[Saved entries]
★ ★ ★ ★ ★

(** How many times [name] occurs in a layer order. *)
Definition occurrences (name : string) (layer_order : list string) : nat :=
  length (filter (fun n => n = name) layer_order).

End LinearHead.

(** ** VGGConv *)

(** Calls made to external routines are recorded in a trace, which survives
    an exception. *)
Definition traced (E A : Type) : Type := list E -> result A * list E.

#[export] Instance traced_ret {E} : MRet (traced E) := fun A a tr => (Ok a, tr).
#[export] Instance traced_bind {E} : MBind (traced E) := fun A B f m tr =>
  match m tr with
  | (Ok a, tr') => f a tr'
  | (Raise e, tr') => (Raise e, tr')
  end.

Definition emit {E} (e : E) : traced E unit := fun tr => (Ok tt, tr ++ [e]).
Definition lift {E A} (r : result A) : traced E A := fun tr => (r, tr).

Fixpoint for_each_traced {E A S : Type} (body : S -> A -> traced E S) (acc : S)
    (xs : list A) : traced E S :=
  match xs with
  | [] => mret acc
  | x :: xs' => acc' ← body acc x; for_each_traced body acc' xs'
  end.

Module VGGConv.
Section WithScalar.
Context {scalar : Type}.

(** A tensor: its [shape], the [stride] of each axis in the underlying
    storage, and its elements in row-major order of their indices. *)
Record Tensor : Type := { shape : list Z; stride : list Z; data : list scalar }.

Definition numel (size : list Z) : Z := foldr Z.mul 1 size.

(** The strides of a freshly allocated tensor: row-major without gaps,
    [stride[i] = stride[i+1] * max(size[i+1], 1)], the last one being 1. *)
Fixpoint contiguous_strides (size : list Z) : list Z :=
  match size with
  | [] => []
  | _ :: rest => numel (Z.max 1 <$> rest) :: contiguous_strides rest
  end.

Definition contiguous (x : Tensor) : Prop :=
  stride x = contiguous_strides (shape x).

(** The tensor that [torch.tensor] makes of the given sizes and elements. *)
Definition dense (size : list Z) (elements : list scalar) : Tensor :=
  {| shape := size; stride := contiguous_strides size; data := elements |}.

(** [torch]'s size inference for [Tensor.view]: at most one [-1], which
    takes what is left of the element count. *)
Definition infer_size (size : list Z) (n : Z) : result (list Z) :=
  if bool_decide (Exists (fun d => d < -1) size) then Raise RuntimeError
  else if bool_decide (1 < length (filter (fun d => d = (-1)%Z) size))%nat
  then Raise RuntimeError
  else
    let newsize := numel (filter (fun d => d ≠ -1) size) in
    let infer := bool_decide (-1 ∈ size) in
    if bool_decide (n = newsize ∨ (infer ∧ 0 < newsize ∧ n `mod` newsize = 0))
    then
      if infer then
        if bool_decide (newsize = 0) then Raise RuntimeError
        else Ok ((fun d => if bool_decide (d = -1) then n `div` newsize else d)
                   <$> size)
      else Ok size
    else Raise RuntimeError.

(** [torch]'s stride computation for [Tensor.view] ([computeStride]).  The
    axes of the tensor are cut, from the last one, into chunks that lie in
    the storage without a gap; the axes of the view, from the last one, are
    given strides as long as they fill the current chunk.  [rold] and [rnew]
    are the axes of the tensor (size and stride) and the sizes of the view,
    last axis first; [acc] the strides given so far. *)
Fixpoint view_chunk (base tensor_numel view_numel : Z) (rnew acc : list Z)
  : Z * list Z * list Z :=
  match rnew with
  | d :: rnew' =>
      if bool_decide (view_numel < tensor_numel ∨ d = 1)
      then view_chunk base tensor_numel (view_numel * d) rnew'
             (view_numel * base :: acc)
      else (view_numel, rnew, acc)
  | [] => (view_numel, [], acc)
  end.

Definition all_viewed (rnew acc : list Z) : option (list Z) :=
  match rnew with
  | [] => Some acc
  | _ :: _ => None
  end.

Fixpoint chunks (rold : list (Z * Z)) (base tensor_numel view_numel : Z)
    (rnew acc : list Z) : option (list Z) :=
  match rold with
  | [] => all_viewed rnew acc
  | (size, _) :: rold' =>
      let tensor_numel := tensor_numel * size in
      match rold' with
      | [] =>
          let '(view_numel, rnew, acc) :=
            view_chunk base tensor_numel view_numel rnew acc in
          if bool_decide (view_numel = tensor_numel) then all_viewed rnew acc
          else None
      | (size', stride') :: _ =>
          if bool_decide (size' ≠ 1 ∧ stride' ≠ tensor_numel * base) then
            let '(view_numel, rnew, acc) :=
              view_chunk base tensor_numel view_numel rnew acc in
            if bool_decide (view_numel = tensor_numel)
            then chunks rold' stride' 1 1 rnew acc
            else None
          else chunks rold' base tensor_numel view_numel rnew acc
      end
  end.

Definition compute_stride (oldshape oldstride newshape : list Z)
  : option (list Z) :=
  if bool_decide (oldshape = []) then Some (replicate (length newshape) 1)
  else if bool_decide (numel oldshape = 0) then
    if bool_decide (oldshape = newshape) then Some oldstride
    else Some (contiguous_strides newshape)
  else chunks (reverse (zip oldshape oldstride)) (default 0 (last oldstride))
         1 1 (reverse newshape) [].

(** [x.view(size)]: the same elements under another shape, without a copy;
    it raises when the sizes do not fit the element count or the strides
    do not allow it. *)
Definition view (x : Tensor) (size : list Z) : result Tensor :=
  size' ← infer_size size (numel (shape x));
  match compute_stride (shape x) (stride x) size' with
  | Some stride' => Ok {| shape := size'; stride := stride'; data := data x |}
  | None => Raise RuntimeError
  end.

(** Invariants of the stride computation. *)

(** Sizes and strides, last axis first, of a row-major layout without gaps:
    the stride of an axis is the element count of the axes after it. *)
Fixpoint row_major (tensor_numel : Z) (rold : list (Z * Z)) : Prop :=
  match rold with
  | [] => True
  | (size, stride) :: rold' =>
      stride = tensor_numel /\ row_major (tensor_numel * size) rold'
  end.

(** The axes of the view still without a stride, and the strides given so
    far, while [d0, n] is viewed. *)
Inductive flat_state (d0 n : Z) : list Z -> list Z -> Prop :=
| flat_none : flat_state d0 n [n; d0] []
| flat_last t1 : d0 ≠ 1 -> 1 <= n -> flat_state d0 n [d0] [t1]
| flat_both t0 t1 : 1 <= n -> (d0 = 1 -> t0 = n * t1) -> flat_state d0 n [] [t0; t1].

(** A module that is only called: its forward function under the current
    parameters. *)
Definition forward_fn : Type := Tensor -> result Tensor.

Record t : Type := { encoder : forward_fn; pool : forward_fn; head : forward_fn }.

Inductive event : Type :=
| NetInit (net : t)
| ModuleCall (attr : string) (x : Tensor).

Definition is_NetInit (e : event) : bool :=
  match e with
  | NetInit _ => true
  | ModuleCall _ _ => false
  end.

(** A stretch of the trace without a call to the initialisation routine. *)
Definition quiet (evs : list event) : Prop :=
  Forall (fun e => is_NetInit e = false) evs.

(** [utils.net_init_] is not in src/ and is taken as a parameter: the
    specification has it take "the fully-assembled network", mutate "its
    parameters in place" and return nothing that is used, so it is a function
    from the network before to the network after. *)
Variable net_init_ : t -> t.

Definition call_net_init_ (net : t) : traced event t :=
  _ ← emit (NetInit net); mret (net_init_ net).

Definition call_module (attr : string) (m : forward_fn) (x : Tensor)
  : traced event Tensor :=
  _ ← emit (ModuleCall attr x); lift (m x).

Definition __init__ (encoder pool head : forward_fn) : traced event t :=
  let self := {| encoder := encoder; pool := pool; head := head |} in
  call_net_init_ self.

Definition forward (self : t) (x : Tensor) : traced event Tensor :=
  x ← call_module "encoder" (encoder self) x;
  x ← call_module "pool" (pool self) x;
  d0 ← lift (getitem (shape x) 0);
  x ← lift (view x [d0; -1]);
  x ← call_module "head" (head self) x;
  mret x.

(** Line 228 on its own: [x.view(x.shape[0], -1)]. *)
Definition flatten (x : Tensor) : result Tensor :=
  d0 ← getitem (shape x) 0; view x [d0; -1].


(** A session: construction, then any number of forward calls. *)
Definition session (encoder pool head : forward_fn) (xs : list Tensor)
  : traced event (list Tensor) :=
  self ← __init__ encoder pool head;
  for_each_traced (fun ys x => y ← forward self x; mret (ys ++ [y])) [] xs.

End WithScalar.
End VGGConv.

(** ** Observations on assembled networks *)

(** [d.get(k)] on an [OrderedDict]. *)
Fixpoint od_get {V} (k : string) (d : list (string * V)) : option V :=
  match d with
  | [] => None
  | (k', v) :: d' => if bool_decide (k = k') then Some v else od_get k d'
  end.

(** The names of the children of a container, in order. *)
Definition names (m : nn_Module) : list string := (children m).*1.

(** The two positional arguments (input and output channels) a layer was
    made with. *)
Definition call_channels (m : nn_Module) : option (Z * Z) :=
  match m with
  | Call _ [a; b] _ => Some (a, b)
  | _ => None
  end.

(** The convolution of an encoder block: the child [conv_0] of the stem, the
    child [conv] of a later block, looked up under a residual wrapper if
    there is one. *)
Definition block_conv (block : nn_Module) : option nn_Module :=
  let cs := children (StridedConvEncoder.unwrap block) in
  match od_get "conv_0" cs with
  | Some m => Some m
  | None => od_get "conv" cs
  end.

Definition conv_channels (block : nn_Module) : option (Z * Z) :=
  block_conv block ≫= call_channels.

(** The first role of a layer order that is not a key of the mapping, with
    its position. *)
Definition first_unregistered (fns : gmap string (option callable))
    (layer_order : list string) : option (nat * string) :=
  list_find (fun name => fns !! name = None) layer_order.

(** * Properties *)

(** ** The model on concrete inputs *)

Example getitem_negative : getitem [10; 20; 30] (-1) = Ok 30.
Proof. reflexivity. Qed.

Example getitem_out_of_range : getitem [10; 20; 30] 3 = Raise IndexError.
Proof. reflexivity. Qed.

Example floordiv_floors : floordiv 100 64 = Ok 1 /\ floordiv (-7) 2 = Ok (-4).
Proof. split; reflexivity. Qed.

Example floordiv_by_zero : floordiv 5 0 = Raise ZeroDivisionError.
Proof. reflexivity. Qed.

Example OrderedDict_repeated_key :
  OrderedDict [("a", 1); ("b", 2); ("a", 3)] = [("a", 3); ("b", 2)].
Proof. reflexivity. Qed.

Example pairwise_schedule : pairwise [64; 128; 128; 256] = [(64, 128); (128, 128); (128, 256)].
Proof. reflexivity. Qed.

(** The default encoder: a stem and six blocks, whose convolutions have
    stride 2 where the channels double and stride 1 where they stay. *)
Example default_encoder_strides :
  (fun self =>
     (fun block => (block.1, (children block.2).*2 ≫= fun layer =>
                      match layer with Call _ _ kwargs => kwargs.*2 | _ => [] end))
       <$> children (StridedConvEncoder.net self))
  <$> (match StridedConvEncoder.__init__ StridedConvEncoder.default_layers
               StridedConvEncoder.default_layer_order StridedConvEncoder.default_conv
               StridedConvEncoder.default_norm StridedConvEncoder.default_activation
               StridedConvEncoder.default_residual with
       | Ok self => Some self
       | Raise _ => None
       end)
  = Some [("block_0", []); ("block_1", [2]); ("block_2", [1]); ("block_3", [2]);
          ("block_4", [1]); ("block_5", [2]); ("block_6", [1])].
Proof. vm_compute. reflexivity. Qed.

Example encoder_zero_channels :
  StridedConvEncoder.__init__ [3; 0; 8] ["conv"] "modules.Conv2d" None
    "modules.LeakyReLU" None = Raise ZeroDivisionError.
Proof. reflexivity. Qed.

Example default_head :
  LinearHead.__init__ 512 1 (Some [128]) LinearHead.default_layer_order
    LinearHead.default_linear LinearHead.default_activation None None
  = Ok {| LinearHead.net :=
            Sequential [("0", Call "nn.Linear" [512; 128] []);
                        ("1", Call "modules.LeakyReLU" [512; 128] []);
                        ("2", Call "nn.Linear" [128; 1] [])] |}.
Proof. reflexivity. Qed.

Example flatten_pooled_batch :
  VGGConv.flatten (VGGConv.dense [2; 3; 1; 1] [1; 2; 3; 4; 5; 6])
  = Ok (VGGConv.dense [2; 3] [1; 2; 3; 4; 5; 6]).
Proof. reflexivity. Qed.

(** [view] cannot infer the [-1] of an empty batch, and a 0-dim tensor has no
    first axis. *)
Example flatten_empty_batch :
  VGGConv.flatten (VGGConv.dense [0; 3] (@nil Z)) = Raise RuntimeError /\
  VGGConv.flatten (VGGConv.dense [] [7]) = Raise IndexError.
Proof. split; reflexivity. Qed.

★ ★ ★ ★ ★

■ WHAT THE TASK ASKS: Please transcribe the records exactly from their first line through the line holding "(** ** VGGConv *)", and leave out all others.

■ RESULT OF THIS EXERCISE:
(** How many times [name] occurs in a layer order. *)
Definition occurrences (name : string) (layer_order : list string) : nat :=
  length (filter (fun n => n = name) layer_order).

End LinearHead.

(** ** VGGConv *)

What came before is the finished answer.